- The cast of The Real World: New Orleans
- Starring: Jamie Murray; Matt Smith; Melissa Howard; Kelley Limp; Danny Roberts; David Broom; Julie Stoffer;
- No. of episodes: 23

Release
- Original network: MTV Syndication
- Original release: June 14 – November 8, 2000

Season chronology
- ← Previous The Real World: Hawaii Next → The Real World: Back to New York

= The Real World: New Orleans (2000 season) =

The Real World: New Orleans is the ninth season of MTV's reality television series The Real World, which focuses on a group of diverse strangers living together for several months in a different city each season, as cameras follow their lives and interpersonal relationships.
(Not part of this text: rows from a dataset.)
(** C5 as stated fails: the enricher can store the empty string (the page
    gives no text, and the record has no content and no description); the
    guard of the route sees an empty [full_text] as missing and enriches
    again, so the field changes a second time. *)
Lemma full_text_changes_twice :
  let ext := Sample.ext_of [Sample.story] in
  let s1 := run Sample.cfg_key ext [GetIndex] (initial_state Sample.world0) in
  let s2 := run Sample.cfg_key ext [GetArticle 1] s1 in
  let s3 := run Sample.cfg_key ext [GetArticle 1] s2 in
  full_text_at 0 s1 = Some VNone
  ∧ full_text_at 0 s2 = Some (VStr "")
  ∧ full_text_at 0 s3 = Some (VStr "Body").
Proof. repeat split; reflexivity. Qed.

(** C5, amended. For requests served one after another ([run] takes them in
    turn, none overlapping another): a record of the cache whose [full_text]
    is populated (not absent and not empty) stays as it is across any
    sequence of requests; its [full_text] is never cleared or overwritten.
    (While [full_text] is absent or empty, each detail request for the
    record may enrich it.) *)
Theorem populated_full_text_is_kept (cfg : config) (ext : extern)
    (rs : list http_request) (s : app_state) (k : nat) (a : record) :
  cached_articles s !! k = Some a →
  truthy (dict_get a "full_text") = true →
  cached_articles (run cfg ext rs s) !! k = Some a
  ∧ full_text_at k (run cfg ext rs s) = full_text_at k s.
Proof.
  intros Hk Hfull.
  assert (Hrun : cached_articles (run cfg ext rs s) !! k = Some a).
  { revert s Hk. induction rs as [| r rs IH]; intros s Hk; simpl; [done |].
    apply IH. by apply handle_keeps_populated. }
  split; [done |]. unfold full_text_at, field_at. by rewrite Hrun, Hk.
Qed.
(** ** C6 *)

(** C6 fails at startup when only the estimator's file is there: the
    estimator is loaded, loading the scaler raises [FileNotFoundError], and
    the pair trained in the handler is dropped; exactly one global is set. *)
Theorem startup_loads_model_alone (sk : Sklearn) (w : World) (m : Estimator) :
  model_pkl w = Stored m -> scaler_pkl w = Missing -> scaler w = None ->
  traffic_model (snd (initialize_model sk w)) = Some m /\
  scaler (snd (initialize_model sk w)) = None.
Proof.
  intros Hm Hs Hnone.
  rewrite (initialize_model_no_scaler_file sk w m Hm Hs).
  unfold bind.
  pose proof (train_new_model_globals sk (snd (set_traffic_model m w))) as (Gm & Gs & _).
  destruct (train_new_model sk (snd (set_traffic_model m w))) as [[pair|e] w1];
    simpl in *; rewrite Gm, Gs; split; assumption || reflexivity.
Qed.

Lemma startup_loads_model_alone_witness :
  let w := Fixture.starting (Stored Fixture.speed_model) Missing in
  traffic_model (snd (initialize_model Fixture.sklearn w)) = Some Fixture.speed_model /\
  scaler (snd (initialize_model Fixture.sklearn w)) = None.
Proof.
  apply (startup_loads_model_alone Fixture.sklearn
           (Fixture.starting (Stored Fixture.speed_model) Missing) Fixture.speed_model);
    reflexivity.
Defined.

(** The other operations keep the two globals together. *)
Lemma predict_traffic_globals (seg : string) (d : TrafficData) (w : World) :
  traffic_model (snd (predict_traffic seg d w)) = traffic_model w /\
  scaler (snd (predict_traffic seg d w)) = scaler w.
Proof.
  unfold predict_traffic.
  destruct (traffic_model w) as [m|] eqn:Hm; [|split; simpl; congruence].
  destruct (scaler w) as [s|] eqn:Hs; [|split; simpl; congruence].
  unfold try_except, predict_traffic_try, bind.
  pose proof (make_prediction_world seg d w) as Hw.
  destruct (make_prediction seg d w) as [[p|e] w1]; simpl in Hw; subst w1.
  - unfold redis_setex. simpl.
    destruct (redis_fault w SETEX); simpl; split; assumption.
  - simpl. split; assumption.
Qed.

(** ** Retraining *)

Lemma later_refl (w : World) : later w w.
Proof. unfold later. repeat split. Qed.

Lemma later_trans (w1 w2 w3 : World) : later w1 w2 -> later w2 w3 -> later w1 w3.
Proof.
  unfold later. intros (A1 & A2 & A3 & A4 & A5 & A6 & A7) (B1 & B2 & B3 & B4 & B5 & B6 & B7).
  repeat split; congruence.
Qed.

Lemma datetime_now_later (w : World) : later w (snd (datetime_now w)).
Proof. unfold later, datetime_now. simpl. repeat split. Qed.

Lemma collect_entries_later (data_list : list entry) (training_data : list TrainingRow)
    (w : World) :
  later w (snd (collect_entries data_list training_data w)).
Proof.
  revert training_data w.
  induction data_list as [|data rest IH]; intros training_data w; simpl.
  - apply later_refl.
  - destruct data as [|d|v].
    + apply IH.
    + unfold bind. simpl.
      eapply later_trans; [|apply IH].
      eapply later_trans; [apply (datetime_now_later w)|].
      apply (datetime_now_later (snd (datetime_now w))).
    + unfold bind. simpl.
      eapply later_trans; [|apply IH].
      eapply later_trans; [apply (datetime_now_later w)|].
      apply (datetime_now_later (snd (datetime_now w))).
Qed.

Lemma collect_keys_later (keys : list string) (training_data : list TrainingRow)
    (w : World) :
  later w (snd (collect_keys keys training_data w)).
Proof.
  revert training_data w.
  induction keys as [|key rest IH]; intros training_data w; simpl.
  - apply later_refl.
  - unfold bind.
    pose proof (redis_lrange_world key w) as Hl.
    destruct (redis_lrange key w) as [[data_list|e] w1]; simpl in Hl; subst w1;
      [|apply later_refl].
    pose proof (collect_entries_later data_list training_data w) as He.
    destruct (collect_entries data_list training_data w) as [[td|e] w1]; simpl in He;
      [|exact He].
    eapply later_trans; [exact He | apply IH].
Qed.

Lemma collect_training_data_later (w : World) :
  later w (snd (collect_training_data w)).
Proof.
  unfold collect_training_data, bind, redis_scan_iter.
  destruct (redis_fault w SCAN); [apply later_refl|].
  apply collect_keys_later.
Qed.

(** With enough rows the endpoint trains, installs the pair and answers. *)
Lemma enough_data_retrains (sk : Sklearn) (w : World) (training_data : list TrainingRow)
    (m : Estimator) (s : Scaler) :
  fst (collect_training_data w) = Ok training_data ->
  (100 <= length training_data)%nat ->
  sample_fit sk = Ok (m, s) ->
  fst (train_model_endpoint sk w) =
    Ok {| message := "Model retrained successfully";
          samples_used := length training_data |} /\
  traffic_model (snd (train_model_endpoint sk w)) = Some m /\
  scaler (snd (train_model_endpoint sk w)) = Some s.
Proof.
  intros Htd Hlen Hfit. unfold train_model_endpoint, try_except, bind.
  destruct (collect_training_data w) as [[td|e] w1]; simpl in Htd; [|discriminate Htd].
  inversion Htd; subst td.
  destruct (Nat.ltb_spec (length training_data) 100) as [Hlt|_]; [lia|].
  rewrite train_new_model_run, Hfit. simpl. repeat split.
Qed.

(** ** C5 *)

(** C5 fails below 100 rows: the [HTTPException] with status 400 is raised
    inside the [try], whose handler catches every [Exception]; the caller
    gets a 500 that wraps it.  Nothing is trained and the globals stay. *)
Theorem insufficient_data_is_500 (sk : Sklearn) (w : World)
    (training_data : list TrainingRow) :
  fst (collect_training_data w) = Ok training_data ->
  (length training_data < 100)%nat ->
  fst (train_model_endpoint sk w) =
    Raise (HTTPException 500
             (DetailOf "Model training failed: "
                (HTTPException 400
                   (Detail "Insufficient training data (need at least 100 samples)")))) /\
  traffic_model (snd (train_model_endpoint sk w)) = traffic_model w /\
  scaler (snd (train_model_endpoint sk w)) = scaler w.
Proof.
  intros Htd Hlen. unfold train_model_endpoint, try_except, bind.
  pose proof (collect_training_data_later w) as (Gm & Gs & _).
  destruct (collect_training_data w) as [[td|e] w1]; simpl in *; [|discriminate Htd].
  inversion Htd; subst td.
  destruct (Nat.ltb_spec (length training_data) 100) as [_|Hge]; [|lia].
  simpl. repeat split; assumption.
Qed.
It is the first season of The Real World to be filmed in West South Central States region of the United States, specifically in Louisiana.

The season featured seven people who lived in a remodeled Civil War-era mansion, called The Belfort, in the Garden District, New Orleans and is the first of two seasons to be filmed in New Orleans. Ten years later, the show made a return in the twenty-fourth season.

Filming took place over the course of 124 days between January and late May 2000 in the Belfort Mansion on St. Charles Avenue. The season premiered June 13 of that year and consisted of 23 episodes.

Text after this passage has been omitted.